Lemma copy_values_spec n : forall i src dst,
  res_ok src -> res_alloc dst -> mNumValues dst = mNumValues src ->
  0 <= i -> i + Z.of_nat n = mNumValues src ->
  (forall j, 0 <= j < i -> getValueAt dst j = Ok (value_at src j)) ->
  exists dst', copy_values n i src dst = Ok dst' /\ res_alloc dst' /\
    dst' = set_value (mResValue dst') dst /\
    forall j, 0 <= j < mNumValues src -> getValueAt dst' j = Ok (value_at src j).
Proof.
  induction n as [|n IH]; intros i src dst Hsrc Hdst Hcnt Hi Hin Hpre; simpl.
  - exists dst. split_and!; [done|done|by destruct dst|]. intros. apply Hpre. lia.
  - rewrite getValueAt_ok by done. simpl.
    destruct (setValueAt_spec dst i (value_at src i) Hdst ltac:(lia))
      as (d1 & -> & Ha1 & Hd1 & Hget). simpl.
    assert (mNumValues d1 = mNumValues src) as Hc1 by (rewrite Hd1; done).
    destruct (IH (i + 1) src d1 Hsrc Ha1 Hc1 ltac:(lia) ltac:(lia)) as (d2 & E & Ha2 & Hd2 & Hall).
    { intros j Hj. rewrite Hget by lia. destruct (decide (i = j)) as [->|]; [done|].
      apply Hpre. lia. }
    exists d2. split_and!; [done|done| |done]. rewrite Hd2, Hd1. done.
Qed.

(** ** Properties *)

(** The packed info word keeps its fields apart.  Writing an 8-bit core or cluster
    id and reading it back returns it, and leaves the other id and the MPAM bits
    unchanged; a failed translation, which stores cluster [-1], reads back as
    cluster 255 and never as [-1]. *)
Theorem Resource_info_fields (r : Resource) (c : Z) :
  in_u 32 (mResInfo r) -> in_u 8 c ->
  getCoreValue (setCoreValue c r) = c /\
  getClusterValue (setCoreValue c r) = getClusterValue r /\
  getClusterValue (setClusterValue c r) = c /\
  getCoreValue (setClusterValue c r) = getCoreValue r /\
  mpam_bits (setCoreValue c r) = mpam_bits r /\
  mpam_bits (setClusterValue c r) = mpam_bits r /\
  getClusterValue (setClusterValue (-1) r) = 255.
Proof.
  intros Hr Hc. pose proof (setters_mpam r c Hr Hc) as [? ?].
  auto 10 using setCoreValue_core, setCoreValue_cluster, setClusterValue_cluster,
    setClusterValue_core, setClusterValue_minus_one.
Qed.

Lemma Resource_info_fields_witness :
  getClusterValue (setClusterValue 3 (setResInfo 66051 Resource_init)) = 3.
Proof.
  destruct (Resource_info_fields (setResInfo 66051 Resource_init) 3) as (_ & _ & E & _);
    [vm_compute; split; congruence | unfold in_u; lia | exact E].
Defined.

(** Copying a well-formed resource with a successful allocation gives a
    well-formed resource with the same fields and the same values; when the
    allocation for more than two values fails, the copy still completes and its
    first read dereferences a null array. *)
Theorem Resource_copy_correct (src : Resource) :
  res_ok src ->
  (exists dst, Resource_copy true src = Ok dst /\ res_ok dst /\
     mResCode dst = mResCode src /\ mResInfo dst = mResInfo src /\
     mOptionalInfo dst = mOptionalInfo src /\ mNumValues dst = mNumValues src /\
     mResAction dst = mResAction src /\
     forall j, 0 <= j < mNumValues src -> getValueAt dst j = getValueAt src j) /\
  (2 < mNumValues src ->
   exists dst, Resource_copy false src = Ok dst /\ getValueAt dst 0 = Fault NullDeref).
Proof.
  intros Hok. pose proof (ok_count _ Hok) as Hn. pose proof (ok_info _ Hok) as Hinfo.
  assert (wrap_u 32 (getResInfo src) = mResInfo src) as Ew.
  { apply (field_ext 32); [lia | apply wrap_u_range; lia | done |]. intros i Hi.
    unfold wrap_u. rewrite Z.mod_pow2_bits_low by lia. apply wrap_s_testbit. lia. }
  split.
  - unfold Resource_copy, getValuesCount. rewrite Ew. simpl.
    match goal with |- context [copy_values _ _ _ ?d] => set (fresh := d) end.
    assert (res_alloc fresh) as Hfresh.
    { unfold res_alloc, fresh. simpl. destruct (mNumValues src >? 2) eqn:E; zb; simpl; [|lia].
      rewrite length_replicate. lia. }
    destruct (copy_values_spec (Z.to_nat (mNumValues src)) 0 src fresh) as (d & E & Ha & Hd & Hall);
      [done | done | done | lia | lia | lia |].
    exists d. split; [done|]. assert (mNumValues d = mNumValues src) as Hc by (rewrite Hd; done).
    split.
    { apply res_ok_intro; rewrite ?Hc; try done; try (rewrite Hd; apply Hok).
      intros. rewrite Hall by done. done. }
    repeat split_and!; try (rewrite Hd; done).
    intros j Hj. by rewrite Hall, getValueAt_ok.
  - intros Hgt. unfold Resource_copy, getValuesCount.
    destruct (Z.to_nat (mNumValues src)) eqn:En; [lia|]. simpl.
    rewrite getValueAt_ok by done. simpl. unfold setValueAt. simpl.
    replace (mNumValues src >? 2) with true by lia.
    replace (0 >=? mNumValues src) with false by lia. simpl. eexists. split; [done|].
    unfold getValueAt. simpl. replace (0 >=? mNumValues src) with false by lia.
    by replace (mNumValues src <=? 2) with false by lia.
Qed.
§ §
• Action item
Every line of the material above is to be copied exactly.

• Exercise answer
Lemma copy_values_spec n : forall i src dst,
  res_ok src -> res_alloc dst -> mNumValues dst = mNumValues src ->
  0 <= i -> i + Z.of_nat n = mNumValues src ->
  (forall j, 0 <= j < i -> getValueAt dst j = Ok (value_at src j)) ->
  exists dst', copy_values n i src dst = Ok dst' /\ res_alloc dst' /\
    dst' = set_value (mResValue dst') dst /\
    forall j, 0 <= j < mNumValues src -> getValueAt dst' j = Ok (value_at src j).
Proof.
  induction n as [|n IH]; intros i src dst Hsrc Hdst Hcnt Hi Hin Hpre; simpl.
  - exists dst. split_and!; [done|done|by destruct dst|]. intros. apply Hpre. lia.
  - rewrite getValueAt_ok by done. simpl.
    destruct (setValueAt_spec dst i (value_at src i) Hdst ltac:(lia))
      as (d1 & -> & Ha1 & Hd1 & Hget). simpl.
    assert (mNumValues d1 = mNumValues src) as Hc1 by (rewrite Hd1; done).
    destruct (IH (i + 1) src d1 Hsrc Ha1 Hc1 ltac:(lia) ltac:(lia)) as (d2 & E & Ha2 & Hd2 & Hall).
    { intros j Hj. rewrite Hget by lia. destruct (decide (i = j)) as [->|]; [done|].
      apply Hpre. lia. }
    exists d2. split_and!; [done|done| |done]. rewrite Hd2, Hd1. done.
Qed.

(** ** Properties *)

(** The packed info word keeps its fields apart.  Writing an 8-bit core or cluster
    id and reading it back returns it, and leaves the other id and the MPAM bits
    unchanged; a failed translation, which stores cluster [-1], reads back as
    cluster 255 and never as [-1]. *)
Theorem Resource_info_fields (r : Resource) (c : Z) :
  in_u 32 (mResInfo r) -> in_u 8 c ->
  getCoreValue (setCoreValue c r) = c /\
  getClusterValue (setCoreValue c r) = getClusterValue r /\
  getClusterValue (setClusterValue c r) = c /\
  getCoreValue (setClusterValue c r) = getCoreValue r /\
  mpam_bits (setCoreValue c r) = mpam_bits r /\
  mpam_bits (setClusterValue c r) = mpam_bits r /\
  getClusterValue (setClusterValue (-1) r) = 255.
Proof.
  intros Hr Hc. pose proof (setters_mpam r c Hr Hc) as [? ?].
  auto 10 using setCoreValue_core, setCoreValue_cluster, setClusterValue_cluster,
    setClusterValue_core, setClusterValue_minus_one.
Qed.

Lemma Resource_info_fields_witness :
  getClusterValue (setClusterValue 3 (setResInfo 66051 Resource_init)) = 3.
Proof.
  destruct (Resource_info_fields (setResInfo 66051 Resource_init) 3) as (_ & _ & E & _);
    [vm_compute; split; congruence | unfold in_u; lia | exact E].
Defined.

(** Copying a well-formed resource with a successful allocation gives a
    well-formed resource with the same fields and the same values; when the
    allocation for more than two values fails, the copy still completes and its
    first read dereferences a null array. *)
Theorem Resource_copy_correct (src : Resource) :
  res_ok src ->
  (exists dst, Resource_copy true src = Ok dst /\ res_ok dst /\
     mResCode dst = mResCode src /\ mResInfo dst = mResInfo src /\
     mOptionalInfo dst = mOptionalInfo src /\ mNumValues dst = mNumValues src /\
     mResAction dst = mResAction src /\
     forall j, 0 <= j < mNumValues src -> getValueAt dst j = getValueAt src j) /\
  (2 < mNumValues src ->
   exists dst, Resource_copy false src = Ok dst /\ getValueAt dst 0 = Fault NullDeref).
Proof.
  intros Hok. pose proof (ok_count _ Hok) as Hn. pose proof (ok_info _ Hok) as Hinfo.
  assert (wrap_u 32 (getResInfo src) = mResInfo src) as Ew.
  { apply (field_ext 32); [lia | apply wrap_u_range; lia | done |]. intros i Hi.
    unfold wrap_u. rewrite Z.mod_pow2_bits_low by lia. apply wrap_s_testbit. lia. }
  split.
  - unfold Resource_copy, getValuesCount. rewrite Ew. simpl.
    match goal with |- context [copy_values _ _ _ ?d] => set (fresh := d) end.
    assert (res_alloc fresh) as Hfresh.
    { unfold res_alloc, fresh. simpl. destruct (mNumValues src >? 2) eqn:E; zb; simpl; [|lia].
      rewrite length_replicate. lia. }
    destruct (copy_values_spec (Z.to_nat (mNumValues src)) 0 src fresh) as (d & E & Ha & Hd & Hall);
      [done | done | done | lia | lia | lia |].
    exists d. split; [done|]. assert (mNumValues d = mNumValues src) as Hc by (rewrite Hd; done).
    split.
    { apply res_ok_intro; rewrite ?Hc; try done; try (rewrite Hd; apply Hok).
      intros. rewrite Hall by done. done. }
    repeat split_and!; try (rewrite Hd; done).
    intros j Hj. by rewrite Hall, getValueAt_ok.
  - intros Hgt. unfold Resource_copy, getValuesCount.
    destruct (Z.to_nat (mNumValues src)) eqn:En; [lia|]. simpl.
    rewrite getValueAt_ok by done. simpl. unfold setValueAt. simpl.
    replace (mNumValues src >? 2) with true by lia.
    replace (0 >=? mNumValues src) with false by lia. simpl. eexists. split; [done|].
    unfold getValueAt. simpl. replace (0 >=? mNumValues src) with false by lia.
    by replace (mNumValues src <=? 2) with false by lia.
Qed.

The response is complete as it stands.